Cyrus Barnard DeVry (1859–1934) was an American zookeeper. He was the first director of the Lincoln Park Zoo in Chicago, holding this position from 1888 to 1919.

== Career ==

DeVry was born in Harrisburg, Pennsylvania. He came to Chicago in part to succeed his uncle, Herman DeVry, who had overseen Lincoln Park until his death in 1888. When Cy DeVry took over the zoo in the park, it was a haphazard array of animal cages. Over the course of the 1890s he arranged for the construction of purpose-built structures such as an aviary, a monkey house, and a visitor center including a gift shop.

DeVry was a colorful personality, known for his ever-present cigar and tiger-tooth watch fob. Though popular with the public, his political independence and drinking habit made him enemies in Chicago politics. He was dismissed from his position in 1900, but was rehired in 1901 after a political shakeup at the parks commission.

Animal-handling methods of the time were crude and unsafe, and DeVry, who had been handling large animals from boyhood, was known as a hands-on zookeeper. He was seriously wounded on multiple occasions, most seriously in 1901 when Leo the lion bit off the end of his index finger. The wound healed poorly and DeVry was told that the hand might have to be amputated. Devastated, he attempted suicide by gunshot, but survived.

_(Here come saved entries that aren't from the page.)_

(* ===== verification/Prelude.v ===== *)
(** * ocfleet: a verification development for the ocserv fleet agent

    The repository holds a small fleet of programs.  An agent
    (crates/ocfleet-agent) runs beside an ocserv installation and answers
    length-prefixed JSON requests over iroh connections.  A controller
    (crates/ocfleet-cli) keeps the registry of nodes and their endpoint
    identifiers in SQLite, enrolls new agents, runs scheduled observation jobs
    against them, evaluates the observations into health, delivers alerts to
    webhooks and reviews declared trust policies against the registry.  An HTTP
    service (crates/ocfleet-api) reads the same database without writing it.
    All use the protocol crate (crates/ocfleet-protocol) and the configuration
    crate (crates/ocfleet-config).  A request goes from the controller's trust check
    (TrustStore) over the frame codec (Wire) to the agent's pipeline (Server),
    which consults the authorisation sets built from the configuration (Authz,
    AgentConfig), the replay cache (Nonce) and the admission limits (Limiters),
    and answers once the audit writer (AuditSpool) has taken its event.

    ** Files and sources

    Foundations
    - Prelude: results with Rust's [?] operator, fixed-width integers, the
      tactics and the hint database [fleet] of the development.
    - Ordering: stable sorting by keys of optional text, and ordered sets.
    - Text, Net: what the sources use of Rust's [str], [char] and [std::net].
    - External: the interfaces of third-party code as classes (JSON values,
      endpoint identifiers, RFC 3339 timestamps, base64, SHA-256, Ed25519), with
      toy instances for the witnesses.

    Agent
    - Wire: ocfleet-protocol constants.rs, error.rs, rpc.rs, frame.rs,
      method.rs, metadata.rs.
    - AgentConfig: ocfleet-config agent.rs and validation.rs.
    - Authz: ocfleet-agent authz.rs.  Limiters: metrics.rs and the semaphores of
      server.rs, with interleavings as sequences of steps.  AuditLimiter:
      audit_limiter.rs.  Nonce: nonce.rs.  PeerEcho: the check of peer_echo.rs.
    - Server: the request pipeline and the handler of one stream of server.rs,
      with the audit event of audit.rs.  Its state holds the configuration, the
      nonce cache, the counters and the authorisation sets.
    - ServerProofs holds a concrete agent and the lemmas, AgentProperties the
      theorems.
    - AuditSpool: the log, the spool, the queue and the worker of audit.rs, with
      the files of private_file.rs as bytes.  AuditSpoolLemmas,
      AuditSpoolProperties: lemmas and theorems.
    - Certificates: the expiry reader of ocserv/cert.rs from the bytes of a file
      to its entry in the answer, with the panics of cutting text.
      CertificateProperties: an encoder of certificates, and the theorems.

    Controller: registry, trust and enrollment
    - InputValidation: ocfleet-cli input_validation.rs.
    - StoreTypes, StoreDb: the records and errors of store.rs and its tables.  A
      table is a finite map from primary key to row; a transaction returns the
      new database or leaves the old one.
    - StoredText: the filter of store.rs for stored text and documents.
    - StoragePayloads, ObservationPayloads: the versioned JSON columns of
      storage_payloads.rs, with serde's derived decoding written out.
    - TrustStore: nodes and endpoint trust of store.rs, and the check of
      controller_rpc.rs before a dispatch.  Enrollment: tokens, join requests,
      approval and legacy claims.
    - StoreScenario is a concrete store; StoreLemmas, TrustInvariant,
      TrustRefinement, EnrollmentInvariant, StoreRuns and TrustTotality hold the
      lemmas, StoreProperties the theorems.

    Controller: scheduler
    - SchedulerStore: jobs, claims, runs, outcomes and the maintenance window of
      store.rs.
    - SchedulerProtocol: the abstract steps of claims and runs, and that every
      operation is one of them.  SchedulerFencing and SchedulerLiveness: what
      holds over every script of operations.
    - SchedulerProperties: the theorems.

    Controller: alerts
    - AlertWebhook: alert_webhook.rs, alert_projection.rs and the payload of
      alert_delivery.rs.  AlertQueue: the delivery queue of store.rs.
    - AlertEvents: the tables of alerts and hooks of store.rs, with their checks,
      replays and audit events.  AlertWorker: the pass of the delivery worker of
      alerts.rs, and the histories of these tables under any number of workers.
    - AlertWebhookProperties, AlertQueueProperties, AlertWorker: lemmas and
      theorems.

    Controller: trust policies
    - NodeMetadata: the advisory metadata and maintenance windows of store.rs.
    - TrustPolicy: canonical form, validation and comparison of trust_policy.rs.
      TrustPolicyReview: its signatures, plans, approvals and history file.
    - TrustPolicySync (agreement of a policy and a registry),
      TrustPolicyReviewLemmas, TrustPolicyProperties: lemmas and theorems.

    Controller: health
    - HealthStore: the health policy, snapshots, history, rollups and evaluation
      runs of store.rs, with their audit events and replays.
    - Health: health.rs and duration_args.rs, from the observations of a node to
      its status, the pass of the evaluator, rollups and service levels, in a
      monad of state and errors.  Slo: slo.rs, with its theorem.
    - HealthRollups (windows as texts, slots and counters), HealthRuns (the
      invariant over every sequence of operations), HealthEvaluation (a pass and
      its repetition), HealthSnapshots (what a computed snapshot contains) hold
      the lemmas, HealthScenario a concrete fleet, HealthProperties the theorems.

    Controller: retention
    - Retention: retention.rs and the operations of store.rs it uses: settings,
      candidates, dry runs, the loop of batches and the replay of an operation.
      RetentionLemmas, RetentionProperties: lemmas and theorems.

    Read-only API
    - ApiStore, ApiMetrics: the queries of readonly_store.rs on tables as lists,
      and metrics.rs.  ApiPayloads: the payloads of storage_payloads.rs that only
      the API reads.  VersionGovernance: version_governance.rs.  AuditExport,
      ApiProjections: redaction and JSON of what is shown (audit_export.rs,
      observation.rs, projections.rs).
    - ApiAuth: auth.rs.  ApiCursor: cursor_keys.rs, the cursors of v1.rs and the
      errors of responses.rs.  ApiRoutes: args.rs, routes.rs and the handlers of
      v1.rs, from startup to the response with its headers.
    - ApiCursorLemmas, ApiPagination, ApiPages, ApiAuthLemmas hold the lemmas,
      ApiScenario a running service, ApiProperties the theorems.

    ** What the theorems show

    - Agent: a request is admitted once within its window (with the one instant
      where it is admitted twice), results go only to authorised endpoints,
      write methods never succeed, every answer follows its audit event,
      admission and memory stay within the configured limits, the nonce cache
      refines a cache in which pruning is a filter.  The certificate reader finds
      the validity of every certificate in DER or PEM, and panics exactly on the
      time texts described there.
    - Audit log: an acknowledged event is in the log or the spool for ever, in
      order and once, as long as a failed append leaves no bytes; the spool
      empties when files can be written again; an answer goes out only with its
      event on record.  A torn append can lose an acknowledged event.
    - Registry: the operations refine an abstract life cycle of endpoints;
      registry and trust table stay coherent; the dispatch check lets through
      exactly the current endpoint of an enabled node; a retired endpoint stays
      out; token budgets hold; approvals bind a fingerprint and can be repeated.
    - Stored text: the filter accepts exactly the documents described by a
      declarative predicate, and accepted text contains no address literal.
    - Scheduler: a superseded claim has no effect; a lease excludes others until
      it ends; a takeover closes the run left open; a claim can be taken once
      the lease is over; job clocks never go back; a run that is open when its
      claim is released stays open.
    - Alerts: a request is posted only to the URL of its hook, whose host is
      allowed, and reaches only addresses outside a table of reserved networks
      when that host is in normal form (with a trailing dot it escapes the pin);
      the payload of every stored alert has a closed shape; a claim records one
      outcome; under any interleaving of workers an item counts its outcomes,
      which are at most the limit of its hook; an outcome with an unknown status
      class cannot be recorded.
    - Trust policies: the order of a policy file does not matter; a plan reports
      drift exactly when the registry is not what the policy declares; a recorded
      approval was signed by a reviewer of the keyring for that plan; the chain
      from signature to history completes; the history only grows and stays
      readable.
    - Health: a node is healthy exactly under the conditions stated there, which
      ask for a recent observation but not for a successful one; an evaluation has one audited start and one audited end
      and does not change afterwards; a second pass in the same minute is a
      replay; rollups of evaluations at whole seconds are written by the store,
      and their counters are those of the slots.  An evaluation with a fraction
      of a second just after a bucket that is covered makes the store refuse the
      batch.  The projection of service levels is exact, column by column.
    - Retention: a run deletes the planned number of rows that are due, oldest
      first, whatever its batches; a repeated command with the same operation
      identifier answers from its records and changes nothing; a dry run
      predicts what a run deletes.
    - Read-only API: a caller is admitted exactly with a configured credential;
      a refused caller learns nothing of the database; a public listener is
      authenticated; cursors hold for a day and for one query, and following
      them lists every row of the health history once.

    Theorems about sequences quantify over every script of operations, failing
    ones included.  A theorem with hypotheses is applied at a concrete input by
    the lemma of the same name ending in [_witness].

    ** Conventions and bounds

    - Integers are [Z]; casts and wrapping or saturating arithmetic are written
      out at their width.  Instants are nanoseconds.  No definition of the
      programs uses fuel that could run out: loops are structural over lists or
      over the bytes that are left to read, or run a given number of rounds (the
      octets and groups of an address, the bytes of a length, the rounds of the
      alert worker).  The client that follows cursors in
      ApiPagination has fuel, and the theorem about it gives it one page more than
      there are rows, which is enough as every page with a cursor has a row.
    - Clock readings, random values and answers from the network are arguments.
    - Of a message that embeds the text of a third-party error the model keeps
      the fixed part.
    - Columns with JSON text hold the JSON value.  A read that the source
      unwraps right after the write of the same row is an error in the model
      that cannot occur; the check of the affected row count is left out where
      the row was read by its key in the same transaction.
    - Panics of the time crate on dates outside its range are not modelled.
    - Writing a response fails or succeeds as a whole.  The limits on the size of
      the files of a policy review, and the decoding of the path of a request,
      are left to the inputs.
    - A worker is known by its owner identifier, which is random for every pass,
      and acts on the claim it obtained last.

    ** Not modelled

    - I/O: accept loops and connections, file permissions, HTTP parsing, process
      entry points, command line and output, backup, doctor, the daemon loop of
      the health evaluator and the file of an audit export.
    - The PostgreSQL backend, a second implementation of the store over a
      server, and the migrations, SQL text from which the model reads the
      constraints it uses.
    - The candidates of the alert evaluation, the direct delivery and the output
      of alerts.rs, controlled_writes.rs, change.rs, governance.rs with its tables
      and the service loop of scheduler.rs, which work on top of the tables
      modelled here, and four writers of scheduler rows that only tests call.
    - The other ocserv providers, with sanitize.rs and the permission checks of
      their files: the answers are inputs of Server.
    - The payload types of capabilities.rs, controlled_write.rs and ocserv.rs,
      the snapshot schema and the dashboard. *)

From Stdlib Require Export ZArith Lia Bool Ascii String.
From stdpp Require Export base tactics option list numbers strings gmap fin_maps sets.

In two respects DeVry was an innovative zookeeper. In the first place, he believed that captive animals required stimulation and enrichment, although his methods were peculiar by today's standards. For instance, he kept his monkeys entertained by placing a pig in their enclosure. Although the pig provided plenty of diversion to the monkeys, the arrangement drew the ire of the Illinois Humane Society. DeVry was also an early example of a zoological ambassador. He gave frequent interviews, conducted animal publicity stunts, and innovated public relations techniques that would later be used by the likes of Jim Fowler and Joan Embery. For instance, he presented a bear cub during the pre-game at what became Wrigley Field, at the first home game of the Chicago Cubs.

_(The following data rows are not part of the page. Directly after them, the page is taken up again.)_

(* ===== verification/Wire.v ===== *)
(** * Wire: the protocol crate (ocfleet-protocol/src)

    Constants, error codes, requests and responses, the length-prefixed frame
    codec (frame.rs), the method catalogue (method.rs) and the metadata checks
    (metadata.rs). *)

From S2P Require Import Prelude Text External.

(** ** constants.rs *)

Definition PROTOCOL_VERSION : Z := 1.
Definition DEFAULT_MAX_REQUEST_BYTES : Z := 65536.
Definition DEFAULT_MAX_RESPONSE_BYTES : Z := 2097152.
Definition DEFAULT_CLOCK_SKEW_SECONDS : Z := 60.
Definition DEFAULT_DEADLINE_MS : Z := 5000.
Definition DEFAULT_MAX_DEADLINE_MS : Z := 10000.
Definition DEFAULT_MAX_RPC_TIMEOUT_MS : Z := 5000.

(** ** error.rs *)

Inductive ErrorCode :=
| FrameTooLargeCode | FrameReadFailed | InvalidJson | InvalidVersion
| InvalidRequestId | InvalidTimestamp | RequestExpired | ClockSkewExceeded
| InvalidNonce | ReplayedNonce | InvalidDeadline | ParamsInvalid
| UnsupportedAuthScheme | ResponseTooLarge | InvalidResponse
| EndpointNotAllowed | EndpointMismatch | NodeNotFound | NodeDisabled
| MethodNotFound | MethodNotAllowed | ConnectFailed | RpcTimeout
| AuditWriteFailed | ResourceExhaustedCode | SqliteError | SqliteBusyTimeout
| SchemaMigrationFailed | SchemaVersionUnsupported | ConfigLoadFailed
| SecretKeyLoadFailed | SecretKeyPermissionInvalid | OcservReadonlyDisabled
| OcservProviderUnavailable | OcservProviderInvalidData
| OcservProviderUnsafeSource | OcservOutputBoundExceeded
| OcservUnsupportedField | InternalError.

#[global] Instance ErrorCode_eq_dec : EqDecision ErrorCode.
Proof. solve_decision. Defined.

Record RpcError := mkRpcError {
  code : ErrorCode;
  message : string;
  details : Value;
}.

(** [RpcError::new]. *)
Definition RpcError_new (c : ErrorCode) (msg : string) : RpcError :=
  mkRpcError c msg json_empty.

(** ** rpc.rs *)

Record RpcRequest := mkRpcRequest {
  req_version : Z;
  request_id : string;
  method : string;
  params : Value;
  issued_at : string;
  req_nonce : string;
  deadline_ms : Z;
  actor : option string;
  auth : option Value;
}.

Record RpcResponse := mkRpcResponse {
  resp_version : Z;
  resp_request_id : option string;
  ok : bool;
  resp_result : option Value;
  resp_error : option RpcError;
  started_at : string;
  finished_at : string;
  duration_ms : Z;
}.

(** ** frame.rs *)

Inductive FrameError :=
| FrameTooLarge (length max : Z)
| FrameTooShort
| FrameLengthMismatch (declared actual : Z).

(** [u32::to_be_bytes]. *)
Definition u32_to_be_bytes (n : Z) : list Z :=
  [n / 2 ^ 24 mod 256; n / 2 ^ 16 mod 256; n / 2 ^ 8 mod 256; n mod 256].

(** [u32::from_be_bytes]. *)
Definition u32_from_be_bytes (b0 b1 b2 b3 : Z) : Z :=
  b0 * 2 ^ 24 + b1 * 2 ^ 16 + b2 * 2 ^ 8 + b3.

Definition encode_frame (payload : list Z) (max_payload_bytes : Z)
    : result FrameError (list Z) :=
  let len := Z.of_nat (length payload) in
  reject? max_payload_bytes <? len as FrameTooLarge len max_payload_bytes in
  Ok (u32_to_be_bytes (as_u32 len) ++ payload).

Definition decode_frame (frame : list Z) (max_payload_bytes : Z)
    : result FrameError (list Z) :=
  match frame with
  | b0 :: b1 :: b2 :: b3 :: rest =>
      let declared := u32_from_be_bytes b0 b1 b2 b3 in
      reject? max_payload_bytes <? declared as FrameTooLarge declared max_payload_bytes in
      let actual := Z.of_nat (length frame) - 4 in
      reject? negb (declared =? actual) as FrameLengthMismatch declared actual in
      Ok rest
  | _ => Err FrameTooShort
  end.

(** ** method.rs *)

Inductive MethodStatus := MethodAllowed | KnownButNotAllowed | MethodUnknown.

#[global] Instance MethodStatus_eq_dec : EqDecision MethodStatus.
Proof. solve_decision. Defined.

Definition NODE_PING : string := "node.ping".
Definition NODE_INFO : string := "node.info".
Definition NODE_CAPABILITIES : string := "node.capabilities".
Definition PROBE_CONTROLLER_PING : string := "probe.controller.ping".
Definition PROBE_PEER_ECHO : string := "probe.peer.echo".
Definition PROBE_PATH_ECHO : string := "probe.path.echo".
Definition OCSERV_SERVICE_SUMMARY : string := "ocserv.service.summary".
Definition OCSERV_VERSION : string := "ocserv.version".
Definition OCSERV_SESSIONS_SUMMARY : string := "ocserv.sessions.summary".
Definition OCSERV_CERT_EXPIRY : string := "ocserv.cert.expiry".
Definition OCSERV_CONFIG_FINGERPRINT : string := "ocserv.config.fingerprint".
Definition OCSERV_RELOAD : string := "ocserv.reload".
Definition OCSERV_RESTART : string := "ocserv.restart".
Definition OCSERV_CONFIG_APPLY : string := "ocserv.config.apply".
Definition OCSERV_CONFIG_ROLLBACK : string := "ocserv.config.rollback".
Definition OCSERV_SESSION_DISCONNECT : string := "ocserv.session.disconnect".

(** [matches!(s, a | b | ...)] on string constants. *)
Definition str_in (s : string) (l : list string) : bool := existsb (String.eqb s) l.

Definition classify_phase_one_method (m : string) : MethodStatus :=
  if str_in m
       [NODE_PING; NODE_INFO; NODE_CAPABILITIES; PROBE_CONTROLLER_PING;
        OCSERV_SERVICE_SUMMARY; OCSERV_VERSION; OCSERV_SESSIONS_SUMMARY;
        OCSERV_CERT_EXPIRY; OCSERV_CONFIG_FINGERPRINT]
  then MethodAllowed
  else if str_in m
       ["ocserv.service.status"; "ocserv.status"; OCSERV_RELOAD; OCSERV_RESTART;
        OCSERV_CONFIG_APPLY; OCSERV_CONFIG_ROLLBACK; OCSERV_SESSION_DISCONNECT;
        "ocserv.users.list"; "ocserv.users.get"; "ocserv.logs.recent";
        "ocserv.cert.status"; "ocserv.config.summary"]%string
  then KnownButNotAllowed
  else MethodUnknown.

(** The methods that change an ocserv installation. *)
Definition write_methods : list string :=
  [OCSERV_RELOAD; OCSERV_RESTART; OCSERV_CONFIG_APPLY; OCSERV_CONFIG_ROLLBACK;
   OCSERV_SESSION_DISCONNECT].

(** ** metadata.rs *)

Definition validate_deadline_ms (deadline_ms max_deadline_ms : Z) : result RpcError unit :=
  reject? (deadline_ms =? 0) || (max_deadline_ms <? deadline_ms)
    as RpcError_new InvalidDeadline
         "deadline_ms must be greater than zero and no larger than max_deadline_ms" in
  Ok tt.

Definition execution_timeout_ms (deadline_ms max_rpc_timeout_ms : Z) : Z :=
  Z.min deadline_ms max_rpc_timeout_ms.

Definition ns_per_ms : Z := 1000000.
Definition ns_per_s : Z := 1000000000.

Section metadata.
Context `{TimeOps, Base64Ops}.

Definition metadata_validate_nonce (value : string) : result RpcError unit :=
  let? bytes := ok_or (base64url_decode value)
    (RpcError_new InvalidNonce "nonce must be base64url without padding") in
  reject? negb (Z.of_nat (length bytes) =? 16)
    as RpcError_new InvalidNonce "nonce must decode to 16 bytes" in
  Ok tt.

(** [validate_issued_at]; [now] is the wall clock in nanoseconds. *)
Definition metadata_validate_issued_at (issued_at : string)
    (now allowed_clock_skew_seconds deadline_ms : Z) : result RpcError unit :=
  let? parsed := ok_or (rfc3339_parse issued_at)
    (RpcError_new InvalidTimestamp "issued_at must be RFC3339 UTC") in
  let skew := if now <? parsed then parsed - now else now - parsed in
  reject? allowed_clock_skew_seconds * ns_per_s <? skew
    as RpcError_new ClockSkewExceeded
         "issued_at is outside the allowed clock skew window" in
  let deadline := parsed + as_i64 deadline_ms * ns_per_ms in
  reject? deadline <? now
    as RpcError_new RequestExpired "request deadline has expired" in
  Ok tt.
End metadata.

(** ** Lemmas *)

Lemma str_in_spec s l : str_in s l = true <-> s ∈ l.
Proof.
  unfold str_in. rewrite existsb_exists. setoid_rewrite String.eqb_eq.
  rewrite list_elem_of_In. naive_solver.
Qed.

Lemma u32_from_to_be_bytes n : 0 <= n < 2 ^ 32 ->
  u32_from_be_bytes (n / 2 ^ 24 mod 256) (n / 2 ^ 16 mod 256)
    (n / 2 ^ 8 mod 256) (n mod 256) = n.
Proof. unfold u32_from_be_bytes. intros Hn. Z.div_mod_to_equations. lia. Qed.

Definition is_byte (b : Z) : Prop := 0 <= b <= 255.

Lemma u32_from_be_bytes_bound b0 b1 b2 b3 :
  is_byte b0 -> is_byte b1 -> is_byte b2 -> is_byte b3 ->
  0 <= u32_from_be_bytes b0 b1 b2 b3 < 2 ^ 32.
Proof. unfold is_byte, u32_from_be_bytes. lia. Qed.

Lemma u32_to_from_be_bytes b0 b1 b2 b3 :
  is_byte b0 -> is_byte b1 -> is_byte b2 -> is_byte b3 ->
  u32_to_be_bytes (u32_from_be_bytes b0 b1 b2 b3) = [b0; b1; b2; b3].
Proof.
  unfold is_byte, u32_to_be_bytes, u32_from_be_bytes. intros.
  repeat f_equal; Z.div_mod_to_equations; lia.
Qed.

Lemma encode_frame_ok payload mx f :
  encode_frame payload mx = Ok f ->
  Z.of_nat (length payload) <= mx
  /\ f = u32_to_be_bytes (as_u32 (Z.of_nat (length payload))) ++ payload.
Proof. unfold encode_frame. intros H. peel H. done. Qed.

Lemma decode_frame_ok f mx p :
  decode_frame f mx = Ok p ->
  exists b0 b1 b2 b3, f = b0 :: b1 :: b2 :: b3 :: p
    /\ u32_from_be_bytes b0 b1 b2 b3 = Z.of_nat (length p)
    /\ Z.of_nat (length p) <= mx.
Proof.
  unfold decode_frame. intros H. peel H.
  repeat eexists; [|]; simpl in *; lia.
Qed.

Lemma decode_encode_frame p mx f :
  Z.of_nat (length p) < 2 ^ 32 -> encode_frame p mx = Ok f -> decode_frame f mx = Ok p.
Proof.
  intros Hl [Hle ->]%encode_frame_ok. unfold as_u32. rewrite Z.mod_small by lia.
  unfold u32_to_be_bytes, decode_frame. simpl app. cbv iota.
  rewrite u32_from_to_be_bytes by lia.
  destruct (mx <? _) eqn:E1; bool_facts; [lia|].
  replace (_ - 4) with (Z.of_nat (length p)) by (simpl length; lia).
  by rewrite Z.eqb_refl.
Qed.

Lemma encode_decode_frame f mx p :
  Forall is_byte f -> decode_frame f mx = Ok p ->
  encode_frame p mx = Ok f /\ Z.of_nat (length p) < 2 ^ 32.
Proof.
  intros Hb (b0 & b1 & b2 & b3 & -> & Hd & Hle)%decode_frame_ok.
  repeat (apply Forall_cons in Hb as [? Hb]).
  pose proof (u32_from_be_bytes_bound b0 b1 b2 b3 ltac:(done) ltac:(done) ltac:(done) ltac:(done)).
  split; [|lia]. unfold encode_frame, as_u32.
  destruct (mx <? _) eqn:E1; bool_facts; [lia|].
  rewrite Z.mod_small, <- Hd by lia. by rewrite u32_to_from_be_bytes.
Qed.

(** ** Properties *)

(** On byte lists, [decode_frame] and [encode_frame] are inverse to each
    other: a frame decodes to a payload exactly when the payload encodes to that
    frame and its length fits the 32-bit prefix. *)
Theorem frame_codec_inverse f mx p :
  Forall is_byte f ->
  decode_frame f mx = Ok p
  <-> encode_frame p mx = Ok f /\ Z.of_nat (length p) < 2 ^ 32.
Proof.
  intros Hb. split.
  - by apply encode_decode_frame.
  - intros [He Hl]. by apply decode_encode_frame.
Qed.

Lemma frame_codec_inverse_witness :
  decode_frame [0; 0; 0; 2; 65; 66] 16 = Ok [65; 66]
  <-> encode_frame [65; 66] 16 = Ok [0; 0; 0; 2; 65; 66]
      /\ Z.of_nat (length [65; 66]) < 2 ^ 32.
Proof. apply (frame_codec_inverse [0; 0; 0; 2; 65; 66] 16 [65; 66]). repeat constructor; lia. Defined.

In 1919 DeVry was fired after engaging in an altercation with a zoo visitor who had been pestering some young women. A petition protesting his dismissal attracted 50,000 signatures, but park commissioners determined that DeVry's presence was inimical to discipline. After leaving the Lincoln Park Zoo, DeVry accepted a position at the East Los Angeles menagerie of William Selig.